In short, I found myself concluding after the first 20 odd pages, that life is too short to waste reading this book by JK, ironically titled "What are You Doing With Your life?"
As far as I'm concerned, this is yet another case of the emperor not having any new clothes.

Oh, and maybe JK gets to actually providing solutions later on in the book (I wouldn't know), but whatever I read was just him going on and on about how human behavior is so very flawed, without offering any constructive suggestions.
He successfully lost my attention completely at the point when he declared that human thought has never, and will never, solve any problems.
Once that idea is put into print in a book, I really cannot force myself to read any further. I do not appreciate self flagellation to *that* degree!

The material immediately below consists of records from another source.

(* ===== verification/RealizerSafety.v ===== *)
(** * Safety of the realizer

    Against the contracts of providers and workers: in every run of the
    realizer the store stays well formed, every candidate is a mapping that
    holds, and a key that is resolved locally maps to a complete, recorded
    object of the store. *)

From S2P Require Import Prelude Errors Hash Text Json Identity FsObject FsArchive FsManifest Subjects Graph.
From S2P Require Import Posix Tasks Store StoreInvariant StoreSafety Fibers FiberSafety.
From S2P Require Import Resolver Answers ResolverSafety Realizer Product.

(** What is known of a planned graph: a node is under its build key, inputs are
    nodes, keys and declared hashes are digests, goals are nodes. *)
Record graph_ok {Number : Type} `{ScalarWriter Number} (graph : PlannedGraph (Number := Number)) : Prop := {
  go_key : forall key node, pg_nodes graph !! key = Some node -> wf_hash key /\ node_build_key node = key;
  go_source : forall key s, pg_nodes graph !! key = Some (Source s) -> ss_declared_object_hash s = key;
}.

(** The mappings that hold, for a graph: a source maps to the object it
    declares and to no other, and a builder maps to whatever its reuse key maps to, for input
    objects that the input keys map to. *)
Record mappings_sound {Number : Type} `{ScalarWriter Number} `{Sha256Api} (graph : PlannedGraph (Number := Number))
    (vouched : bytes -> bytes -> bytes -> Prop) : Prop := {
  ms_source : forall key s, pg_nodes graph !! key = Some (Source s) -> forall h, vouched BUILDS_DIR key h <-> h = key;
  ms_reuse : forall key b inputs reuse_key h, pg_nodes graph !! key = Some (BuilderNode b) ->
    dom inputs = dom (bs_inputs b) ->
    (forall name k x, bs_inputs b !! name = Some k -> inputs !! name = Some x -> vouched BUILDS_DIR k x) ->
    subject_reuse_key (Number := Number) b inputs = Ok reuse_key -> vouched REUSES_DIR reuse_key h -> vouched BUILDS_DIR key h;
}.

Another, potentially scandalous thing I'm going to say is this: the crazily-abstract rambling of the book reminded me very strongly of "Swamy" Nithyananda (I know, I expect a reasonable amount of hate for having drawn this comparison).
But actually, on balance, I'd rather listen to Nithyananda. At least he's entertaining. I can laugh at what he says without giving it a second thought; and that is time better spent than reading abstruse (pretentious) rambling!

E
Eleni
Eleni's review

There are no answers in this book, that would be disapponting. What you'll find is incredible self-empowerment to find answers within yourself through the understanding of the mind and self. An oversimplified bottom line: stop looking for guidance on how to live your life and start living it mindfully and passionately.

B
Bindu Reddy
Bindu Reddy's review

Makes à convincing case of self awareness.

T
Tepi
Tepi's review

"Like river, life is running, swift, volatile, never still"
Simple, provocative, rhetoric questions and concepts on life, education and somewhere-in-between.